Lemma wp_set_token {A} t a w tok (k : unit → iprog A) r Q :
  td_ready r a w tok → guards r ⊆ filter (λ x, x ≠ a) (held r) →
  mwp t (k tt) (MkRole (filter (λ x, x ≠ a) (held r)) (guards r) (UnT a w) (rcv r)) Q →
  mwp t (Act (ASetToken w tok) k) r Q.
Proof.
  intros Hready Hg HQ. apply wp_act; [always|]. intros s g ρ c s' x Hr HI Hex.
  cbn in Hex. injection Hex as <- <-.
  destruct (mi_thread _ _ _ _ _ HI t) as (T1 & T2 & T3 & T4). rewrite Hr in T1, T2, T3, T4.
  set (r1 := MkRole _ _ _ _) in HQ. eexists _, r1. split; [|exact HQ].
  assert (Hpc : pc_hold (rpc r) = [bucket_of a] ∧ pc_cust (rpc r) = [w] ∧ pc_wait (rpc r) = false ∧
    pc_cv (rpc r) = true ∧ plain_from (rpc r) = true ∧
    ∀ s a', coming s a' t r → coming s a' t r1).
  { destruct Hready as [(E & _)|[more [E _]]]; split_and!; try (by rewrite E);
      intros s' a'; stays_coming. }
  destruct Hpc as (P1 & P2 & P3 & P4 & P5 & P6).
  assert (Hw : w ∈ pc_cust (rpc (ρ t))) by (rewrite Hr, P2; set_solver).
  assert (Hown : tok = TOKEN_HANDOFF → a ∈ held r ∧ td_key (td s w) = a).
  { intros Etok. destruct Hready as [(_ & ? & _)|[more [E _]]]; [done|]. rewrite E in T3. cbn in T3. tauto. }
  assert (Hk : td_key (td s w) = a ∧ cv a = false).
  { destruct Hready as [(E & _ & ?)|[more [E _]]]; rewrite E in T3; [done|]. cbn in T3. split; [tauto|].
    apply (held_mutex _ _ _ _ _ t a HI). rewrite Hr. tauto. }
  assert (Hnot : w ≠ t → a ∉ held (ρ w)).
  { intros Hne. destruct Hready as [(E & _ & _)|[more [E _]]]; rewrite E in T3.
    - pose proof (mi_cust _ _ _ _ _ HI t w Hw) as H. by rewrite Hr, E in H.
    - apply (owner_not_cust s g ρ t); [done| |done]. rewrite Hr. apply T3. }
  destruct Hk as [Hk Ha]. apply m_set_token; rewrite ?Hr; cbn; try done.
  - by rewrite P2; left.
  - by rewrite P3.
  - intros Etok. rewrite Hk. by apply Hown.
  - intros a'. apply P6.
  - split; [by rewrite Hr|]. split; [left; rewrite Hr; split; [done|apply filter_sub]|].
    split; [|split].
    + intros y Hy%list_elem_of_singleton. subst y. cbn. fn_cases t w; [|auto].
      cbn. rewrite list_elem_of_filter. tauto.
    + intros c' y z E. rewrite Hr in E. by rewrite E in P5.
    + intros c' y [E|E]; rewrite Hr in E; by rewrite E in P5.
  - split; [done|]. rewrite Hk. split; [|split].
    + cbn. intros y [Hne Hy]%list_elem_of_filter. case_decide; fn_simp; auto.
    + cbn. fn_simp. cbn. split; [done|]. split; [done|]. unfold claims. cbn. fn_simp. cbn. intros ->.
      rewrite decide_True by done. by fn_simp.
    + destruct (cust_wait _ _ _ _ _ _ _ HI Hw) as (_ & Hpk & _). unfold cv_ok in T4 |- *. cbn.
      destruct (rcv r) as [[c' m]|]; [|done]. destruct T4 as (Q1 & Q2 & Q3 & Q4 & Q5 & Q6).
      fn_cases w t; cbn; [split_and!; try done; congruence|]. split_and!; try done.
      intros G1 G2. destruct (Q6 G1 G2) as [Q7 Q8]. split.
      * case_decide as Etok; [|done]. assert (a ≠ m) by (intros ->; apply Q8, Hown; done). by fn_simp.
      * rewrite list_elem_of_filter. tauto.
Qed.

Lemma wp_unlock_of_unpark {A} t a w (k : unit → iprog A) r Q :
  rpc r = UnT a w → mwp t (k tt) (at_pc r (UnE a)) Q → mwp t (Act (AUnparkLock w) k) r Q.
Proof.
  intros Hpc HQ. apply wp_act; [always|]. intros s g ρ c s' x Hr HI Hex. cbn in Hex. injection Hex as <- <-.
  destruct (mi_thread _ _ _ _ _ HI t) as (T1 & T2 & T3 & T4). rewrite Hr in T1, T2, T3, T4.
  rewrite Hpc in T3. destruct T3 as (Ha & Hk & Hcl).
  assert (Hw : w ∈ pc_cust (rpc (ρ t))) by (rewrite Hr, Hpc; set_solver).
  assert (Hnot : a ∉ held (ρ w)).
  { pose proof (mi_cust _ _ _ _ _ HI t w Hw) as H. by rewrite Hr, Hpc in H. }
  exists g, (at_pc r (UnE a)). split; [|done]. apply m_unpark_lock; rewrite ?Hr; cbn; rewrite ?Hpc; try done.
  - rewrite Hk. intros Htok. auto.
  - intros a'. stays_coming.
  - apply keeps_plain; rewrite ?Hr, ?Hpc; try done. by left.
  - split; [done|]. split; [done|]. split; [done|]. unfold cv_ok in *. cbn. destruct (rcv r) as [[c' m]|]; [|done].
    rewrite Hpc in T4. destruct T4 as (Q1 & Q2 & Q3 & _ & Q5 & Q6).
    destruct (decide (w = t)) as [->|]; fn_simp; cbn; split_and!; try done.
    intros _ Htok. assert (m = a) as ->.
    { destruct Q5 as [E|E]; [congruence|]. congruence. }
    split; [by apply Hcl|]. by rewrite Hr in Hnot.
Qed.

(** The end of [unpark_one]: hand over the token, release the thread and the
    bucket. *)
Lemma wp_wake t a w tok (res : UnparkResult) r Q :
  td_ready r a w tok → guards r ⊆ filter (λ x, x ≠ a) (held r) →
  Q res (released a r) →
  mwp t (Act (ASetToken w tok) (λ _, Act (AUnparkLock w) (λ _,
           Bind (unlock_bucket (bucket_of a)) (λ _, Act (AWake w) (λ _, Ret res))))
         : iprog UnparkResult) r Q.
Proof.
  intros Hready Hg HQ. eapply wp_set_token; [done|done|]. set (r1 := MkRole _ _ _ _).
  apply (wp_unlock_of_unpark _ a); [done|]. unfold unlock_bucket. wp_pure.
  apply (wp_bucket_unlock _ _ _ _ (released a r)); [| | | | | |].
  - cbn. set_solver.
  - cbn. set_solver.
  - by split_and!.
  - done.
  - intros s' g' (G1 & G2 & _ & G4). split; [done|]. split; [done|]. split; [done|].
    eapply cv_ok_pc; [exact G4|..]; try done. by left.
  - intros s' a'. stays_coming.
  - wp_pure. apply wp_look; [by intros; simplify_eq/=|by eexists|]. intros. by wp_pure.
Qed.

(** The role of the owner once it has released [a]. *)
Lemma released_ok s g t a r v (p : pc) :
  thread_ok s g t r → a ∈ held r → guards r ⊆ filter (λ x, x ≠ a) (held r) → pc_cv p = true →
  guards r ⊆ filter (λ x, x ≠ a) (held r) ∧
  (∀ y, y ∈ filter (λ x, x ≠ a) (held r) → (<[a := v]> g : Z → option tid) y = Some t) ∧
  ∀ x, cv_ok cv (set_mem a x s) (<[a := v]> g) t (MkRole (filter (λ x, x ≠ a) (held r)) (guards r) p (rcv r)).
Proof.
  intros (_ & T2 & _ & T4) Ha Hg Hp. split; [done|]. split.
  - intros y [Hne Hy]%list_elem_of_filter. fn_simp. auto.
  - intros x. eapply cv_ok_pc; [exact T4|done|by left|done|by apply filter_sub|].
    intros y Hy Hgy. assert (a ≠ y) by congruence. by fn_simp.
Qed.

+ + + +

▸ **WHAT NEEDS TO BE DONE**
Only the lines from the beginning of the material through the line with "assert (Hpc : pc_hold" should appear in the answer, each copied exactly.

▸ **ANSWER TO THE PROBLEM**
Lemma wp_set_token {A} t a w tok (k : unit → iprog A) r Q :
  td_ready r a w tok → guards r ⊆ filter (λ x, x ≠ a) (held r) →
  mwp t (k tt) (MkRole (filter (λ x, x ≠ a) (held r)) (guards r) (UnT a w) (rcv r)) Q →
  mwp t (Act (ASetToken w tok) k) r Q.
Proof.
  intros Hready Hg HQ. apply wp_act; [always|]. intros s g ρ c s' x Hr HI Hex.
  cbn in Hex. injection Hex as <- <-.
  destruct (mi_thread _ _ _ _ _ HI t) as (T1 & T2 & T3 & T4). rewrite Hr in T1, T2, T3, T4.
  set (r1 := MkRole _ _ _ _) in HQ. eexists _, r1. split; [|exact HQ].
  assert (Hpc : pc_hold (rpc r) = [bucket_of a] ∧ pc_cust (rpc r) = [w] ∧ pc_wait (rpc r) = false ∧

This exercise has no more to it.